Only very few autograph works by Jan van Dalen are known. One is an Allegory of the Four Elements (Christie's sale 20–21 November 2013, Amsterdam, lot 128), which is fully signed and dated 1653. A Tambourine player of the same date and signed with initials is in the Michaelis Collection in Cape Town. A half-length figure of a Bacchus in the Kunsthistorisches Museum is also signed with initials and dated 1648.

Van Dalen's style reflects influences of artists of the early Roman Baroque. His Allegory of the Four Elements is a typical nocturnal scene in the tradition of Roman and Dutch Caravaggism. The dramatic lighting and figural recall nocturnal scenes of the artist Alessandro Turchi active in Rome.

The influence of Caravaggio and the first generation of his followers is more evident in his earlier works. He was exposed to these influences during his time in Rome around 1630. After his return to Antwerp he likely came under the influence of Flemish artists. As a result, his later works show a blending of Italian and northern styles.

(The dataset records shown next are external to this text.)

(* ===== verification/Prelude.v ===== *)
(** * A verified model of the Redis server in this repository

    The C program of the repository is the Redis 4.0 server under
    src/redis-stable/src. This library models the data structures, the codecs and the
    request parser the server is built on, and above them the keyspace with the commands
    on strings, keys and bits, each with the theorems that make it correct.

    ** How the program is put together

    Bytes from a socket are cut into commands by the request parser (networking.c). A
    command is looked up in the table of server.c and its handler (t_string.c, bitops.c,
    expire.c) works on the keyspace (db.c), a dictionary from keys to objects with another
    one of deadlines. Replies are queued in the output buffers of the client and sent
    between events (networking.c). Objects are counted by reference (object.c): strings are dynamic strings (sds.c) or machine
    integers; small aggregates are flat byte blobs (ziplist.c, intset.c); large ones are
    hash tables (dict.c), skiplists (t_zset.c) and linked lists (adlist.c). Number
    conversion and glob matching (util.c) are shared by all. Values leave the process
    through streams (rio.c) in the RDB format (rdb.c), compressed with LZF (lzf_c.c,
    lzf_d.c) and guarded by a CRC (crc64.c). Several servers form a cluster: each owns some
    of the hash slots of the keys, and a bus between them (cluster.c) detects failures,
    elects slaves and spreads who owns what.

    ** Files

    - [Prelude] (this file): the error monad [res] whose faults are accesses out of
      bounds, failed assertions, divisions by zero, undefined shifts, exhausted fuel and
      handlers that are not modelled; machine integers as
      [Z] with the wrap-around written out ([uwrap], [swrap]); lengths, slices and byte
      buffers with checked accesses ([rd], [wr], [peek], [poke]), so that a theorem that an
      operation returns [Ok] is a theorem of memory safety; little endian words; characters.
    - [Util]: digits10, ll2string, string2ll, string2l of util.c. [Glob]: stringmatchlen.
    - [Intset]: every function of intset.c on the bytes of the blob.
    - [Sds]: headers, allocation and editing of sds.c/sds.h on the bytes of the
      allocation. [SdsText]: splitting, joining, quoting, sdssplitargs, sdscatfmt.
    - [Adlist]: adlist.c on a heap of nodes with explicit pointers, frees and iterators.
    - [Dict]: dict.c with both tables, incremental rehashing, resizing, iterators' safe
      counts and random keys. [DictScan]: dictScan with its reverse binary cursor, and the
      iterators.
    - [Ziplist]: the code of ziplist.c on bytes; [ZiplistOps]: layout, cascade updates,
      insertion, deletion, merge; [ZiplistApi]: histories, positions, search.
    - [Skiplist]: the zsl* functions of t_zset.c on a heap of nodes with forward pointers
      and spans; [SkiplistOps], [SkiplistEdit]: invariant and updates; [SkiplistApi]:
      histories; [SkiplistQuery]: ranks, score and lexicographic ranges.
    - [Networking]: the query side of networking.c (readQueryFromClient,
      processInputBuffer, processInlineBuffer, processMultibulkBuffer) as explicit state
      passing over the client record; [NetworkingOps]: its theorems.
    - [Lzf]: lzf_c.c and lzf_d.c on buffers; [LzfOps]: the meaning of a compressed text as
      a relation, the round trip, safety on hostile input.
    - [Crc]: crc64.c, crc16.c with their tables, and keyHashSlot of cluster.c.
    - [Rio]: the generic stream of rio.h/rio.c over a class of devices [RioIO] with the
      promise [RioDevice]; the in-memory device is an instance proved to keep it.
    - [Object]: string objects of object.c in their three encodings.
    - [Rdb]: the string part of rdb.c and the DUMP payload of cluster.c, written against
      [RioIO]; [RdbOps]: round trips proved against [RioDevice], corruption of payloads.
    - [Bitops]: the functions of bitops.c on memory; [BitopsOps]: what they compute on the
      list of bits of a string.
    - [StateM]: the state and error monad of the server and of the bus, and its program
      logic.
    - [Db]: the state of the server (objects with reference counts, the dictionaries of a
      database, the arguments and the output of a client) and the operations of db.c with the replies of networking.c; [StringCmd],
      [BitCmd]: the handlers of t_string.c, bitops.c and of the key commands of db.c and
      expire.c; [Command]: dispatch and the life of one request. The command table is whole;
      a row of another component has no handler here, and a request that would call it is the
      fault [NotModelled], which the hypothesis on requests excludes.
    - [DbOps]: the invariant of ownership and the
      simulation of an abstract store; [StringCmdOps], [BitCmdOps]: a specification and a
      refinement lemma per command; [CommandOps]: the table of specifications;
      [StringCmdApi]: histories of requests and the theorems about the whole server.
    - [Cluster]: one node's view of the cluster (nodes and their addresses, handshakes, slots,
      epochs, elections, the blacklist) and its handlers, up to clusterProcessPacket and
      clusterBeforeSleep; [ClusterOps]: the invariant of its tables, slots, roles and slot
      claims; [ClusterCalm]: handlers that leave what the invariant speaks of alone;
      [ClusterJoin]: nodes that are added, renamed and deleted, addresses and gossip;
      [ClusterSafe]: every handler returns and keeps the invariant; [ClusterVote]: nodes that
      exchange packets as a step relation, its invariant, and elections.
    - [Query]: the key functions of db.c and getNodeByQuery of cluster.c; [QueryOps]: its
      theorems. [ClusterCmd]: the CLUSTER command; [ClusterCmdOps]: it keeps the
      invariant.
    - [Reply]: the output side of networking.c (the addReply functions, deferred lengths,
      output limits, writeToClient, pending writes, closing clients) and the cached master
      of replication.c, over a memory of clients and a class [Sockets] for the system;
      [ReplyOps]: what a client holds, and how queuing changes it; [ReplyClose]: closing;
      [ReplyApi]: the invariant of all clients and lists, and each event of the loop
      against the promise [SocketLaws]; [ReplySpec]: the reply protocol and a reader of it;
      [ReplyHistory]: finite and infinite histories, and sockets that keep the promise.

    Definitions keep the C names. A pointer into a blob is an offset, an allocation is the
    list of its bytes, an uninitialised byte is a value of an arbitrary function [junk];
    linked structures live in finite maps from addresses to nodes, and using a freed node
    is a fault. The host is 64 bit and little endian.

    ** What the theorems show

    - Refinement: any history of operations on a dict, skiplist, ziplist, sds, linked list
      or intset runs without fault and answers like the abstract map, sorted list, list,
      byte string, list or set, with the representation invariant kept.
    - The server: any history of requests with the modelled commands is answered like by a
      store of byte strings with deadlines, without fault, every object being referenced
      exactly once afterwards; background expiry is invisible.
    - Bits: counting, searching, fields of any width at any offset, overflow tests and
      BITOP agree with their definitions on lists of bits or on unbounded integers.
    - The request parser yields the same commands however a pipeline is cut into reads.
    - Codecs: ll2string/string2ll, quoting, inline requests, LZF, RDB strings and
      DUMP/RESTORE payloads are read back as they were written; decompression and argument
      splitting are safe on arbitrary bytes; crc64 is division by its polynomial and
      detects every change within eight consecutive bytes of a payload.
    - Queries: ranks, ranges, positions, scans (dictScan emits every key that stays, across
      resizes), glob matching against a declarative semantics, hash tags.
    - The cluster bus: while nodes join, are renamed, removed and change address, a node
      handles any packets of other nodes that meet the conditions of [wf_packet] without
      dangling pointer, freed link or failed assertion and keeps its tables consistent; slots go to the claim with the
      greater epoch; a winner of an election takes exactly its master's slots; at most one
      slave wins an epoch as long as votes arrive while their election is under way; the CLUSTER
      command keeps the tables consistent.
    - Routing: positions of keys are in bounds, the decision is a function of the keys, and
      a slot that is not being moved has one server among nodes that agree on its owner, to
      which the others redirect.
    - Output: in every history of replies, partial writes, write errors and closed clients
      a connection receives its replies in order and unchanged, a reader of the protocol
      gets back what was replied, no output is left without a handler when the loop sleeps,
      and in fair runs all of it is delivered. So the flat output of a client in [Db] is
      what arrives.
    - Errors: some theorems state exactly where the code departs from its comments or from
      what it means to do; they are the recorded findings.

    ** Fuel and bounds

    Loops that are not structural take fuel computed from their input (the length of the
    buffer, the number of entries, ten rounds for the digits of a 64 bit number); the
    theorems are of the form "the call returns [Ok]", so the fuel is proved to suffice.
    Sizes are bounded where the code's own width would overflow (for instance 2^32 bytes
    for a ziplist, 2^31 for a string in an RDB, 2^61 for an sds); the bounds are hypotheses
    of the theorems, each with a witness. The reply bytes of a client stay below the limit
    at which the code itself stops the server. The histories of [ReplyHistory] cache a
    master that is lost but do not take it back; what goes wrong then is a theorem of its
    own.

    ** Not modelled, and why

    I/O and operating system services (ae, anet, syncio, bio, zmalloc), persistence files,
    replication, sentinel, modules, scripting, configuration, diagnostics and
    command line tools are glue around system calls, other processes or third-party
    libraries. Floating point formatting and parsing is left out; scores of sorted sets are
    modelled by their order. The server of [Db] is a master with one database, outside
    transactions and scripts, with synchronous freeing. Of the cluster bus, clusterCron (so
    that links are opened by nobody and handshakes do not time out), the configuration file,
    the formatting of tables and MIGRATE are left out.
    Of clients, creation, acceptance, pausing and the CLIENT command are left out.
    The commands of hashes, sets, lists and sorted sets, quicklist and RDB of aggregate
    values are not modelled; the encodings below most of them are. *)
From Stdlib Require Export ZArith Lia.
From stdpp Require Export base tactics option list numbers.
From Stdlib Require Ascii String.
Export (notations) Ascii String.
Lemma at_split xs i : 0 <= i < zlen xs ->
  exists a b, xs = a ++ at_ xs i :: b /\ zlen a = i.
Proof.
  intros Hi. unfold at_, zlen in *. exists (take (Z.to_nat i) xs), (drop (S (Z.to_nat i)) xs).
  split; [|rewrite length_take; lia]. symmetry. apply take_drop_middle.
  apply list_lookup_lookup_total_lt. lia.
Qed.

Lemma at_middle a x b : at_ (a ++ x :: b) (zlen a) = x.
Proof. unfold at_, zlen. rewrite Nat2Z.id. by apply list_lookup_total_middle. Qed.

Lemma at_app_l a b i : 0 <= i < zlen a -> at_ (a ++ b) i = at_ a i.
Proof. intros. unfold at_, zlen in *. apply lookup_total_app_l. lia. Qed.

Lemma at_app_r a b i : zlen a <= i -> at_ (a ++ b) i = at_ b (i - zlen a).
Proof.
  intros. unfold at_, zlen in *. rewrite lookup_total_app_r by lia. f_equal. lia.
Qed.

Lemma at_In xs i : 0 <= i < zlen xs -> In (at_ xs i) xs.
Proof.
  intros (a & b & E & _)%at_split. set (x := at_ xs i) in *. clearbody x. subst. apply in_elt.
Qed.

Lemma In_at x xs : In x xs -> exists i, 0 <= i < zlen xs /\ at_ xs i = x.
Proof.
  intros (a & b & ->)%in_split. exists (zlen a). split; [zl|apply at_middle].
Qed.
(* ===== verification/SdsText.v ===== *)
(** * Text functions of src/redis-stable/src/sds.c: splitting, joining, quoting, formatting

    [sdssplitlen], [sdsjoin], [sdsjoinsds], [sdscatrepr] and [sdssplitargs] only create
    strings and append to them, so they are written against an interface of those
    two operations; Sds.v implements it. [sdscatfmt] writes into the free space of the
    string itself and is written over the sds of Sds.v. A [char *] into a C string is
    the suffix it points to: the terminator can be read, nothing behind it. *)
From S2P Require Import Prelude Util Sds.

Module SdsText.
Import Sds.

(** ** The interface *)

(** Creating a string from bytes and appending bytes, as [sdsnewlen] and [sdscatlen]. *)
Class SdsApi (S : Type) := {
  api_newlen : list Z -> res S;
  api_catlen : S -> list Z -> res S;
  api_bytes : S -> res (list Z);
  api_repr : S -> list Z -> Prop }.

Definition size_ok (c : list Z) : Prop := zlen c < 2 ^ 60.

Class SdsLaws (S : Type) `{SdsApi S} := {
  newlen_law c : size_ok c -> exists s, api_newlen c = Ok s /\ api_repr s c;
  catlen_law s c t : api_repr s c -> size_ok (c ++ t) ->
    exists s', api_catlen s t = Ok s' /\ api_repr s' (c ++ t);
  bytes_law s c : api_repr s c -> api_bytes s = Ok c }.

#[export] Instance sds_api (junk : Z -> Z) : SdsApi sds := {
  api_newlen c := sdsnewlen junk (Some c) (zlen c);
  api_catlen s t := sdscatlen junk s t (zlen t);
  api_bytes s := rd (buf s) 0 (sdslen s);
  api_repr := repr }.

#[export] Instance sds_laws (junk : Z -> Z) : @SdsLaws sds (sds_api junk).
Proof.
  constructor; cbn; unfold size_ok.
  - intros c Hc. pose proof (sdsnewlen_ok junk c []) as H. rewrite app_nil_r in H. apply H. lia.
  - intros s c t Hr Hc. rewrite zlen_app in Hc.
    pose proof (sdscatlen_ok junk s c t []) as H. rewrite app_nil_r in H. apply H; [done|lia].
  - intros s c [_ El (free & -> & _)]. rewrite El. by apply rd_app0.
Qed.

(** ** Splitting and joining on a separator *)

Section Text.
Context {S : Type} `{SdsApi S}.

(** [tokens[elements] = x], the array having [slots] cells. *)
Definition put_token (slots : Z) (tokens : list S) (x : S) : res (list S) :=
  if zlen tokens <? slots then Ok (tokens ++ [x]) else Fault OutOfBounds.

(** The search loop of [sdssplitlen]; the tokens found are [tokens], [elements] of them. *)
Fixpoint split_loop (fuel : nat) (s : list Z) (len : Z) (sep : list Z) (j start slots : Z)
    (tokens : list S) : res (Z * Z * list S) :=
  match fuel with
  | O => Fault OutOfFuel
  | Datatypes.S fuel =>
    let seplen := zlen sep in
    if j <? len - (seplen - 1) then
      let slots := if slots <? zlen tokens + 2 then i32 (slots * 2) else slots in
      c ← peek s j; c0 ← peek sep 0;
      hit ← (if (seplen =? 1) && (c =? c0) then Ok true
             else x ← rd s j seplen; Ok (memcmp x sep =? 0));
      if hit : bool then
        x ← rd s start (j - start);
        t ← api_newlen x;
        tokens ← put_token slots tokens t;
        split_loop fuel s len sep (j + seplen) (j + seplen) slots tokens
      else split_loop fuel s len sep (j + 1) start slots tokens
    else Ok (start, slots, tokens)
  end.
Lemma dictResize_ok cr d : dict_wf d -> zlen (all d) < 2 ^ 29 ->
  exists d' r, dictResize cr d = Ok (d', r) /\ dict_wf d' /\ all d' = all d.
Proof.
  intros W Hs. pose proof W as [P N S]. unfold dictResize. destruct (_ || _); [by exists d, DICT_ERR|].
  destruct (used_zero d P S) as (Hu & H0 & H1 & _). rewrite swrap_id by (unfold in_s; lia).
  set (m := if _ <? _ then _ else _). assert (0 <= m <= 2 ^ 30) as Hm.
  { subst m. unfold DICT_HT_INITIAL_SIZE. case_match; lia. }
  rewrite uwrap_id by (unfold in_u; lia). destruct (dictExpand_ok d m P ltac:(lia)) as (d' & r & -> & P' & Ea & _).
  exists d', r. split; [done|]. split; [|done]. constructor; by rewrite ?Ea.
Qed.

(** ** Histories *)

Inductive op := Add (k : K) (v : V) | Replace (k : K) (v : V) | Delete (k : K) | Fetch (k : K)
  | Rehash (n : Z) | Resize | Expand (sz : Z) | SetResize (b : bool).
Inductive outcome := Code (z : Z) | Value (v : option V) | Quiet.

(** One call; the flag is the global [dict_can_resize]. *)
Definition apply_op (o : op) (s : bool * dict K V) : res (bool * dict K V * outcome) :=
  let '(cr, d) := s in
  match o with
  | Add k v => '(d, r) ← dictAdd cr d k v junk; Ok (cr, d, Code r)
  | Replace k v => '(d, r) ← dictReplace cr d k v junk; Ok (cr, d, Code r)
  | Delete k => '(d, r) ← dictDelete d k; Ok (cr, d, Code r)
  | Fetch k => '(d, r) ← dictFetchValue d k; Ok (cr, d, Value r)
  | Rehash n => '(d, r) ← dictRehash d n; Ok (cr, d, Quiet)
  | Resize => '(d, r) ← dictResize cr d; Ok (cr, d, Quiet)
  | Expand sz => '(d, r) ← dictExpand d sz; Ok (cr, d, Quiet)
  | SetResize b => Ok (b, d, Quiet)
  end.

Definition spec_op (o : op) (m : gmap K V) : gmap K V * outcome :=
  match o with
  | Add k v => match m !! k with Some _ => (m, Code DICT_ERR) | None => (<[k := v]> m, Code DICT_OK) end
  | Replace k v => (<[k := v]> m, Code (match m !! k with Some _ => 0 | None => 1 end))
  | Delete k => (delete k m, Code (match m !! k with Some _ => DICT_OK | None => DICT_ERR end))
  | Fetch k => (m, Value (m !! k))
  | _ => (m, Quiet)
  end.

Fixpoint run (h : list op) (s : bool * dict K V) : res (bool * dict K V * list outcome) :=
  match h with
  | [] => Ok (s, [])
  | o :: h => '(s, r) ← apply_op o s; '(s, rs) ← run h s; Ok (s, r :: rs)
  end.
Fixpoint spec (h : list op) (m : gmap K V) : gmap K V * list outcome :=
  match h with
  | [] => (m, [])
  | o :: h => let '(m, r) := spec_op o m in let '(m, rs) := spec h m in (m, r :: rs)
  end.

Definition op_ok (o : op) : Prop := match o with Expand sz => sz <= 2 ^ 30 | _ => True end.

Lemma dict_apply_op_ok o cr d : dict_wf d -> zlen (all d) < 2 ^ 29 -> op_ok o ->
  exists cr' d', apply_op o (cr, d) = Ok (cr', d', (spec_op o (dict_map d)).2) /\ dict_wf d' /\
    zlen (all d') <= zlen (all d) + 1 /\ dict_map d' = (spec_op o (dict_map d)).1.
Proof.
  intros W Hs Ho. destruct o as [k v|k v|k|k|n| |sz|b]; cbn [apply_op spec_op].
  - destruct (dictAdd_ok cr d k v W Hs) as (d' & r & -> & W' & Hz & Hr). cbn [mbind res_bind]. exists cr, d'.
    destruct (dict_map d !! k); destruct Hr as [-> Em]; auto.
  - destruct (dictReplace_ok cr d k v W Hs) as (d' & r & -> & W' & Hz & Em & ->). cbn [mbind res_bind]. exists cr, d'. auto.
  - destruct (dictDelete_ok d k W) as (d' & r & -> & W' & Hz & Em & ->). cbn [mbind res_bind]. exists cr, d'.
    split; [done|]. split; [done|]. split; [lia|done].
  - destruct (dictFetchValue_ok d k W) as (d' & -> & W' & E). cbn [mbind res_bind]. exists cr, d'.
    split; [done|]. split; [done|]. split; [rewrite (zlen_perm _ _ E); lia|]. by apply dict_map_perm.
  - destruct (dictRehash_ok d n W) as (d' & r & -> & W' & E & _). cbn [mbind res_bind]. exists cr, d'.
    split; [done|]. split; [done|]. split; [rewrite (zlen_perm _ _ E); lia|]. by apply dict_map_perm.
  - destruct (dictResize_ok cr d W Hs) as (d' & r & -> & W' & E). cbn [mbind res_bind]. exists cr, d'.
    split; [done|]. split; [done|]. unfold dict_map. rewrite E. split; [lia|done].
  - destruct (dictExpand_ok d sz (wf_phase _ W) Ho) as (d' & r & -> & P' & E & _). cbn [mbind res_bind]. exists cr, d'.
    split; [done|]. split; [destruct W; constructor; by rewrite ?E|]. unfold dict_map. rewrite E. split; [lia|done].
  - exists b, d. split; [done|]. split; [done|]. split; [lia|done].
Qed.

Lemma dict_run_ok h : forall cr d, dict_wf d -> zlen (all d) + zlen h < 2 ^ 29 -> Forall op_ok h ->
  exists cr' d', run h (cr, d) = Ok (cr', d', (spec h (dict_map d)).2) /\ dict_wf d' /\
    dict_map d' = (spec h (dict_map d)).1.
Proof.
  induction h as [|o h IH]; intros cr d W Hs Ho; [by exists cr, d|]. rewrite zlen_cons in Hs. pose proof (zlen_nonneg h).
  inversion Ho as [|? ? Ho1 Ho2]; subst. cbn [run spec].
  destruct (dict_apply_op_ok o cr d W ltac:(lia) Ho1) as (cr1 & d1 & -> & W1 & Hz & Em). cbn [mbind res_bind].
  destruct (spec_op o (dict_map d)) as [m1 r1]. cbn [fst snd] in *. subst m1.
  destruct (IH cr1 d1 W1 ltac:(lia) Ho2) as (cr2 & d2 & -> & W2 & Em2). cbn [mbind res_bind].
  destruct (spec h (dict_map d1)) as [m2 rs]. by exists cr2, d2.
Qed.

Lemma dictCreate_wf : dict_wf (@dictCreate K V) /\ dict_map (@dictCreate K V) = ∅.
Proof.
  split; [|done]. constructor; [|constructor|done]. apply idle; [done|done|]. by apply ht_reset.
Qed.
End Refinement.

(** C7: Any history of insertions, replacements, deletions, lookups, rehashing steps of any
    size, resizes and switches of the resize policy on a new dictionary never leaves
    its tables nor trips an assertion, answers every call as a finite map would
    (return codes of [dictAdd], [dictReplace], [dictDelete], values of
    [dictFetchValue]) and ends in a well-formed dictionary of that map, however far
    rehashing has got at each step. *)
Theorem dict_history_refines_map {K V : Type} `{dictTypeLaws K, Countable K} (junk : V)
    (cr : bool) (h : list (op (K:=K) (V:=V))) :
  zlen h < 2 ^ 29 -> Forall op_ok h ->
  exists cr' d, run junk h (cr, dictCreate) = Ok (cr', d, (spec h ∅).2) /\ dict_wf d /\
    dict_map d = (spec h ∅).1.
Proof.
  intros Hs Ho. destruct (@dictCreate_wf K V _ _ _) as [W E].
  destruct (dict_run_ok junk h cr dictCreate W Hs Ho) as (cr' & d & R & W' & Em). rewrite E in *. by exists cr', d.
Qed.

#[export] Instance demo_type : dictType Z := { hashFunction k := k; keyCompare := Z.eqb }.
#[export] Instance demo_laws : dictTypeLaws Z.
Proof. constructor. apply Z.eqb_eq. Defined.

Lemma dict_history_refines_map_witness :
  let h := [Add 1 10; Add 5 20; Add 9 30; Add 2 40; Add 3 50; Add 1 60; Fetch 9; Replace 5 70; Delete 2; Rehash 1; Fetch 5] in
  exists cr' d, run 0 h (true, dictCreate) = Ok (cr', d, (spec h ∅).2) /\ dict_wf d /\
    dict_map d = (spec h ∅).1.
Proof.
  intros h. apply (dict_history_refines_map 0 true h); [reflexivity|]. repeat constructor.
Defined.

(** C33: Rehashing finishes: one call of [dictRehash] with as many steps as the old table has
    buckets, and so few that ten times as many fit in an [int], leaves no rehashing behind,
    keeps the contents, and reports that nothing is left to move. (With more steps the
    number of empty buckets it may visit, [n*10], overflows.) *)
Theorem dictRehash_completes {K V : Type} `{dictTypeLaws K} (d : dict K V) (n : Z) :
  dict_wf d -> size (ht0 d) <= n -> n * 10 < 2 ^ 31 ->
  exists d', dictRehash d n = Ok (d', 0) /\ dict_wf d' /\ rehashidx d' = -1 /\ all d' ≡ₚ all d.
Proof.
  intros W Hn Hv. destruct (dictRehash_ok d n W) as (d' & r & E & W' & Ea & _ & _ & Hidx & Hr).
  specialize (Hr Hn Hv). subst r. exists d'. auto.
Qed.

Definition demo_dict : dict Z Z :=
  mk_dict (mk_ht (Some [[]; [mk_entry 5 20; mk_entry 1 10]; []; []]) 4 3 2)
    (mk_ht (Some (zrep 8 [])) 8 7 0) 1 0.

Lemma demo_dict_wf : dict_wf demo_dict.
Proof.
  constructor; [|apply (bool_decide_unpack _); vm_compute; exact I|reflexivity].
  apply (rehashing _ 2 [[]; [mk_entry 5 20; mk_entry 1 10]; []; []] 3 (zrep 8 [])).
  - constructor; [lia|reflexivity|reflexivity|]. intros i b e Hi He.
    destruct i as [|[|[|[|i]]]]; cbn in Hi; try discriminate Hi; injection Hi as <-;
      repeat (apply elem_of_cons in He as [-> |He]); try (by apply not_elem_of_nil in He); reflexivity.
  - apply (empty_table_ok 3). lia.
  - cbn. lia.
  - intros j b Hj Hlt. destruct j as [|j]; [by injection Hj as <-|cbn in Hlt; lia].
Qed.

Lemma dictRehash_completes_witness :
  exists d', dictRehash demo_dict 4 = Ok (d', 0) /\ dict_wf d' /\ rehashidx d' = -1 /\ all d' ≡ₚ all demo_dict.
Proof. apply (dictRehash_completes demo_dict 4); [apply demo_dict_wf|vm_compute; congruence|reflexivity]. Defined.
End Dict.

Van Dalen painted a number of portraits of Bacchus, the ancient god of fertility and wine. In the version in the Museum of Fine Arts (Budapest) the artist possibly portrayed himself as the laughing Bacchus. In the version in the Kunsthistorisches Museum Jan van Dalen gave the deity a mischievous and challenging expression which appears to invite the viewer to enjoy a glass of wine with him. The wild and boisterous character of the god and his disregard for, and transgression of, limits and borders are emphasized by the wreath of ivy he is wearing.